LOS ANGELES – Los Angeles County took a step forward Tuesday in overhauling its crisis response system, approving a direct line for law enforcement to access county mental health teams and quickly triage 911 calls.
Supervisor Janice Hahn said the 911 system was failing the public. She pointed to a recent article about 39-year-old Eric Briceno, who the Los Angeles Times reported was beaten and Tasered to death by deputies who responded to a mental health call in March.
“Eric’s parents had called 911 for help, but they didn’t get the help they needed,” Hahn said. “Even though L.A. County has created the (Mental Evaluation Teams) and the (Psychiatric Mobile Response Teams) to respond to mental health crises exactly like this, neither of them were dispatched when Eric’s parents called 911.”
Blanca Briceno, Eric’s mother, was interviewed by the newspaper at her Maywood home.
“We called them to come and help us, to get some help,” his mother told The Times. “And instead, they came and killed him, brutally killed him.”

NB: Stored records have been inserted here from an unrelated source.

(** The order of keys. *)

Lemma key_eqb_eq (a b : pykey) : key_eqb a b = true <-> a = b.
Proof.
  destruct a as [x|x], b as [y|y]; simpl.
  - rewrite Z.eqb_eq. split; congruence.
  - split; discriminate.
  - split; discriminate.
  - rewrite String.eqb_eq. split; congruence.
Qed.

Lemma key_lt_same_kind (a b : pykey) :
  key_is_int a = key_is_int b -> key_lt a b = Returns (key_ltb a b).
Proof. destruct a, b; simpl; intros H; try discriminate; reflexivity. Qed.

Lemma key_ltb_asym (a b : pykey) : key_ltb a b = true -> key_ltb b a = false.
Proof.
  destruct a as [x|x], b as [y|y]; simpl; try congruence.
  - rewrite Z.ltb_lt, Z.ltb_ge. lia.
  - apply string_ltb_asym.
Qed.

Lemma key_ltb_total (a b : pykey) :
  key_ltb a b = false -> key_ltb b a = false -> a = b.
Proof.
  destruct a as [x|x], b as [y|y]; simpl; try congruence.
  - rewrite !Z.ltb_ge. intros. f_equal. lia.
  - intros H1 H2. f_equal. now apply string_ltb_total.
Qed.

Lemma key_le_trans (a b c : pykey) :
  le_of key_ltb a b -> le_of key_ltb b c -> le_of key_ltb a c.
Proof.
  unfold le_of. destruct a as [x|x], b as [y|y], c as [z|z]; simpl; try congruence.
  - rewrite !Z.ltb_ge. lia.
  - apply string_le_trans.
Qed.

Section ItemFacts.
Context {V : Type}.

Lemma item_ltb_asym (x y : pykey * V) : item_ltb x y = true -> item_ltb y x = false.
Proof. apply key_ltb_asym. Qed.

Lemma item_le_trans (x y z : pykey * V) :
  le_of item_ltb x y -> le_of item_ltb y z -> le_of item_ltb x z.
Proof. apply key_le_trans. Qed.

(** On keys of one kind no comparison raises, and [sorted_items] is the
    sort by key. *)
Lemma insert_item_same_kind (x : pykey * V) (l : list (pykey * V)) :
  Forall (fun y => key_is_int (fst y) = key_is_int (fst x)) l ->
  insert_item x l = Returns (insert_sorted item_ltb x l).
Proof.
  induction 1 as [|y l Hy Hl IH]; simpl; [reflexivity|].
  rewrite (key_lt_same_kind _ _ Hy). simpl. unfold item_ltb at 1.
  destruct (key_ltb (fst y) (fst x)); [|reflexivity].
  now rewrite IH.
Qed.

Lemma same_kind_cons (k : pykey) (ks : list pykey) :
  same_kind (k :: ks) = true ->
  Forall (fun k' => key_is_int k' = key_is_int k) ks /\ same_kind ks = true.
Proof.
  simpl. rewrite forallb_forall. intros H.
  assert (HF : Forall (fun k' => key_is_int k' = key_is_int k) ks).
  { apply Forall_forall. intros k' Hk'. now apply eqb_prop, H. }
  split; [exact HF|].
  destruct ks as [|k1 ks]; [reflexivity|]. simpl. apply forallb_forall.
  intros k' Hk'. inversion HF as [|? ? H1 H2]; subst.
  rewrite Forall_forall in H2. rewrite (H2 _ Hk'), H1. apply eqb_reflx.
Qed.

Lemma sorted_items_same_kind (l : list (pykey * V)) :
  same_kind (map fst l) = true ->
  sorted_items l = Returns (sorted item_ltb l).
Proof.
  induction l as [|x l IH]; [reflexivity|].
  intros H. change (map fst (x :: l)) with (fst x :: map fst l) in H.
  apply same_kind_cons in H. destruct H as [HF Hk].
  cbn [sorted_items sorted]. rewrite (IH Hk). simpl.
  apply insert_item_same_kind.
  apply (Permutation_Forall (sorted_perm item_ltb l)).
  apply Forall_forall. intros y Hy. rewrite Forall_forall in HF.
  apply HF. now apply in_map.
Qed.

Lemma collect_items_returns (l : list (pykey * V)) :
  collect_items (map (fun e => (fst e, Returns (snd e))) l) = Returns l.
Proof.
  induction l as [|[k v] l IH]; simpl; [reflexivity|]. now rewrite IH.
Qed.
End ItemFacts.

Lemma collect_returns {A : Type} (l : list A) : collect (map Returns l) = Returns l.
Proof. induction l as [|a l IH]; simpl; [reflexivity|]. now rewrite IH. Qed.

Lemma insert_sorted_map {A B : Type} (ltA : A -> A -> bool) (ltB : B -> B -> bool)
    (f : A -> B) (x : A) (l : list A) :
  (forall a b, ltB (f a) (f b) = ltA a b) ->
  insert_sorted ltB (f x) (map f l) = map f (insert_sorted ltA x l).
Proof.
  intros Hf. induction l as [|y l IH]; simpl; [reflexivity|].
  rewrite Hf. destruct (ltA y x); simpl; [now rewrite IH | reflexivity].
Qed.

Lemma sorted_map {A B : Type} (ltA : A -> A -> bool) (ltB : B -> B -> bool)
    (f : A -> B) (l : list A) :
  (forall a b, ltB (f a) (f b) = ltA a b) ->
  sorted ltB (map f l) = map f (sorted ltA l).
Proof.
  intros Hf. induction l as [|x l IH]; simpl; [reflexivity|].
  rewrite IH. now apply insert_sorted_map.
Qed.

Lemma distinct_keys_NoDup (ks : list pykey) :
  distinct_keys ks = true <-> NoDup ks.
Proof.
  induction ks as [|k ks IH]; simpl.
  - split; [constructor | reflexivity].
  - rewrite andb_true_iff, negb_true_iff, IH. split.
    + intros [Hk Hnd]. constructor; [|exact Hnd]. intros Hin.
      assert (E : existsb (key_eqb k) ks = true)
        by (apply existsb_exists; exists k; split; [exact Hin | now apply key_eqb_eq]).
      congruence.
    + intros H. inversion H as [|? ? Hk Hnd]; subst. split; [|exact Hnd].
      destruct (existsb (key_eqb k) ks) eqn:E; [|reflexivity].
      apply existsb_exists in E. destruct E as [k' [Hin Hk']].
      apply key_eqb_eq in Hk'. subst k'. contradiction.
Qed.

(** Keys of one kind in sorted order without repetition are ascending. *)
Lemma sorted_keys_ascending (ks : list pykey) :
  StronglySorted (le_of key_ltb) ks -> NoDup ks -> same_kind ks = true ->
  ascending ks = true.
Proof.
  induction ks as [|k1 ks IH]; [reflexivity|].
  intros Hs Hnd Hk. destruct ks as [|k2 ks]; [reflexivity|].
  inversion Hs as [|? ? Hs' Hle]; subst. inversion Hnd as [|? ? Hn1 Hnd']; subst.
  destruct (same_kind_cons _ _ Hk) as [HF Hk'].
  inversion Hle as [|? ? H12 _]; subst. inversion HF as [|? ? Hkind _]; subst.
  cbn [ascending]. rewrite (key_lt_same_kind k1 k2) by (symmetry; exact Hkind).
  destruct (key_ltb k1 k2) eqn:E.
  - now apply IH.
  - exfalso. apply Hn1. left. symmetry. now apply key_ltb_total.
Qed.

Lemma sorted_items_keys {V : Type} (l : list (pykey * V)) :
  StronglySorted (le_of item_ltb) l -> StronglySorted (le_of key_ltb) (map fst l).
Proof.
  induction 1 as [|x l Hs IH Hx]; simpl; constructor; [exact IH|].
  apply Forall_map. exact Hx.
Qed.

Lemma same_kind_perm (ks ks' : list pykey) :
  Permutation ks ks' -> same_kind ks = true -> same_kind ks' = true.
Proof.
  intros HP H.
  assert (Hall : forall a b, In a ks -> In b ks -> key_is_int a = key_is_int b).
  { destruct ks as [|k ks]; [intros a b []|].
    destruct (same_kind_cons _ _ H) as [HF _]. rewrite Forall_forall in HF.
    assert (Hk : forall a, In a (k :: ks) -> key_is_int a = key_is_int k)
      by (intros a [<-|Ha]; [reflexivity | now apply HF]).
    intros a b Ha Hb. now rewrite (Hk a Ha), (Hk b Hb). }
  destruct ks' as [|k' ks']; [reflexivity|]. simpl. apply forallb_forall.
  intros a Ha. rewrite (Hall a k'); [apply eqb_reflx | |].
  - apply (Permutation_in _ (Permutation_sym HP)). now right.
  - apply (Permutation_in _ (Permutation_sym HP)). now left.
Qed.

(** With pairwise different keys, looking a key up finds the item that has
    it, wherever it is in the list. *)
Lemma entries_lookup_In {V : Type} (l : list (pykey * V)) (k : pykey) (v : V) :
  NoDup (map fst l) -> (entries_lookup k l = Some v <-> In (k, v) l).
Proof.
  induction l as [|[k0 v0] l IH]; simpl; intros Hnd.
  - split; [discriminate | contradiction].
  - inversion Hnd as [|? ? Hk Hnd']; subst. destruct (key_eqb k0 k) eqn:E.
    + apply key_eqb_eq in E. subst k0. split.
      * intros H. injection H as ->. now left.
      * intros [H|H]; [congruence|]. exfalso. apply Hk.
        now apply (in_map fst _ (k, v)).
    + rewrite (IH Hnd'). split; [tauto|]. intros [H|H]; [|exact H].
      injection H as -> ->. assert (key_eqb k k = true) by now apply key_eqb_eq.
      congruence.
Qed.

The coroner determined that Briceno died of cardiopulmonary arrest and cited “restraint with conductive energy device and neck compression” as a secondary cause.
Briceno’s family filed a wrongful death claim against the sheriff’s department, which is investigating the incident.

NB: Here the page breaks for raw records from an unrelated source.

Lemma issuerMismatch_passed (payload : value) :
  issuerMismatch payload = Normal false ->
  exists iss, get payload "iss" = Normal iss /\ isExpectedIssuer iss.
Proof.
  intros H. destruct (get payload "iss") as [iss|err] eqn:E.
  - exists iss. split; [reflexivity|].
    destruct (issuerMismatch_spec _ _ E) as [[Hin _]|[_ E']]; [exact Hin|].
    rewrite E' in H. discriminate H.
  - unfold issuerMismatch in H. rewrite E in H. discriminate H.
Qed.

Lemma verifyJWT_accepts (rt : Runtime) (token : string) (v : value) :
  result (verifyJWT rt token) = Normal v ->
  exists p,
    parseJWT rt token = Normal p /\
    expired rt (payload p) (currentSeconds rt) = Normal false /\
    audienceMismatch (payload p) = Normal false /\
    issuerMismatch (payload p) = Normal false /\
    verifyJWT rt token
    = keyAndSignature rt (header p) (payload p) (signature p) (raw p).
Proof.
  intros H. destruct (parseJWT rt token) as [p|err] eqn:HP.
  - exists p. rewrite (verifyJWT_parsed _ _ _ HP) in *.
    destruct (claims_outcome rt (header p) (payload p) (signature p) (raw p));
      try (rewrite Hv in H; discriminate H).
    auto.
  - rewrite (verifyJWT_unparsed _ _ _ HP) in H. discriminate H.
Qed.

(** X3.  What an accepted token guarantees.  When [verifyJWT] returns a
    value, it is the decoded payload of the token, unchanged; its [exp] did
    not trip the expiry check, its [aud] is [CLIENT_ID], its [iss] is one of
    the two expected issuers; and OpenSSL said yes to RSA-SHA256 over the
    signing input, for the decoded third segment and a key built from a
    record of the fetched key set that carries the [kid] of the header. *)
Theorem accepted_token_is_verified (rt : Runtime) (token : string) (v : value) :
  result (verifyJWT rt token) = Normal v ->
  exists (p : ParsedJWT) (keys k : value) (ks : list value)
         (key : KeyObject) (sig : Buffer),
    parseJWT rt token = Normal p /\ v = payload p /\
    expired rt v (currentSeconds rt) = Normal false /\
    get v "aud" = Normal (Str CLIENT_ID) /\
    (exists iss, get v "iss" = Normal iss /\ isExpectedIssuer iss) /\
    result (fetchGooglePublicKeys rt) = Normal keys /\
    get keys "keys" = Normal (Arr ks) /\ In k ks /\ hasKidOf (header p) k /\
    crypto_createPublicKey rt (jwkOf k) = Normal key /\
    base64UrlDecode (signature p) = Normal sig /\
    crypto_verify rt "RSA-SHA256" (signingInput (raw p)) key sig = Normal true.
Proof.
  intros H. destruct (verifyJWT_accepts _ _ _ H) as (p & HP & Hexp & Haud & Hiss & Hv).
  rewrite Hv in H.
  destruct (keyAndSignature_accepts _ _ _ _ _ _ H)
    as (keys & ks & k & key & sig & H1 & H2 & H3 & H4 & H5 & H6 & H7 & H8).
  rewrite H8 in H. simpl in H. inversion H; subst v.
  exists p, keys, k, ks, key, sig.
  repeat split; try assumption.
  - now apply audienceMismatch_false.
  - now apply issuerMismatch_passed.
Qed.

(** X4.  The verdict follows the signature.  For a token whose payload has
    an [exp] not before the current second, the audience [CLIENT_ID] and an
    expected issuer, when the key set is fetched and its first record with
    the [kid] of the header gives a key, the token is accepted with its
    payload if OpenSSL verifies the signature, and rejected with "Invalid
    token signature" if it does not; records after the first match are not
    looked at. *)
Theorem valid_token_verdict (rt : Runtime) (token : string) (p : ParsedJWT)
    (x : Z) (iss keys hk k : value) (data : string) (before after : list value)
    (key : KeyObject) (sig : Buffer) (valid : bool) :
  parseJWT rt token = Normal p ->
  get (payload p) "exp" = Normal (Num x) -> (currentSeconds rt <= x)%Z ->
  get (payload p) "aud" = Normal (Str CLIENT_ID) ->
  get (payload p) "iss" = Normal iss -> isExpectedIssuer iss ->
  https_get rt GOOGLE_JWKS_URL = Normal data ->
  JSON_parse rt data = Normal keys ->
  get keys "keys" = Normal (Arr (before ++ k :: after)) ->
  get (header p) "kid" = Normal hk ->
  Forall (hasOtherKid hk) before ->
  hasKidOf (header p) k -> ToBoolean k = true ->
  crypto_createPublicKey rt (jwkOf k) = Normal key ->
  base64UrlDecode (signature p) = Normal sig ->
  crypto_verify rt "RSA-SHA256" (signingInput (raw p)) key sig = Normal valid ->
  verifyJWT rt token
  = (if valid then Normal (payload p) else Throw (Error "Invalid token signature"),
     [HttpsGet GOOGLE_JWKS_URL; CreatePublicKey (jwkOf k);
      VerifySignature "RSA-SHA256" (signingInput (raw p)) key sig]).
Proof.
  intros HP Hexp Hle Haud Hiss Hin Hget Hjson Hkeys Hkid Hbefore Hk Htrue
         Hkey Hsig Hverify.
  rewrite (verifyJWT_parsed _ _ _ HP).
  rewrite (stage_key _ (header p) _ (signature p) (raw p)
             (expired_later _ _ _ _ Hexp Hle)
             (proj2 (audienceMismatch_false _) Haud)
             (issuerMismatch_expected _ _ Hiss Hin)).
  unfold keyAndSignature. rewrite fetchGooglePublicKeys_eq, Hget. simpl andThen.
  rewrite Hjson, bind_Normal, Hkeys. step. simpl Array_find.
  rewrite (find_first_match _ _ _ _ _ Hkid Hbefore Hk).
  change (Normal k, @nil Event) with (lift (Normal k)).
  step. rewrite Htrue. simpl negb. step. rewrite Hsig. step.
  rewrite (get_truthy k "kty" Htrue). step.
  rewrite (get_truthy k "n" Htrue). step.
  rewrite (get_truthy k "e" Htrue). step.
  fold (jwkOf k). rewrite createPublicKey_eq, Hkey, bind_Normal, Verify_verify_eq.
  change (algorithm (Verify_update (createVerify "RSA-SHA256") (signingInput (raw p))))
    with "RSA-SHA256".
  change (buffered (Verify_update (createVerify "RSA-SHA256") (signingInput (raw p))))
    with (signingInput (raw p)).
  rewrite Hverify. destruct valid; reflexivity.
Qed.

The board voted this year to look at revamping the 911 triage system, aiming to respond to situations involving homeless and mentally ill individuals with special resources.
Some supervisors say that means minimizing law enforcement involvement, while others say it mandates pairing law enforcement with mental health professionals.
Supervisor Sheila Kuehl said the board’s understanding of the need had evolved beyond creating specialized mental health teams.
“We’ve really got to go beyond these efforts … to ensure that families and loved ones of people experiencing mental health distress are not frightened to call for help, don’t hold back,” Kuehl said.
Department of Mental Health Director Dr. Jonathan Sherin said it is about a `care first’ approach.
“We need to help the health and human service needs in our communities with health and human service response,” Sherin told the board.
“We have to lead with and double down on our investment in `care first’ approaches whenever possible… We have to be able to identify people that are suffering and get them treatment, not punishment.”
A committee led by the Department of Mental Health and including law enforcement representatives was charged with identifying gaps in the system and released a preliminary report in August.
The report identified three core components of the county’s crisis response system that needed redesign, including:
— the regional crisis call center network or “someone to talk to”;
— the crisis mobile team response or “someone to respond” and;
— crisis receiving and stabilization facilities or “somewhere to go.”
Sherin warned that the upfront funding required would be “massive.”
In addition to approving the direct line between law enforcement and mental health teams, the board voted to hire a consultant to help the committee analyze the problem and develop a detailed plan for implementation.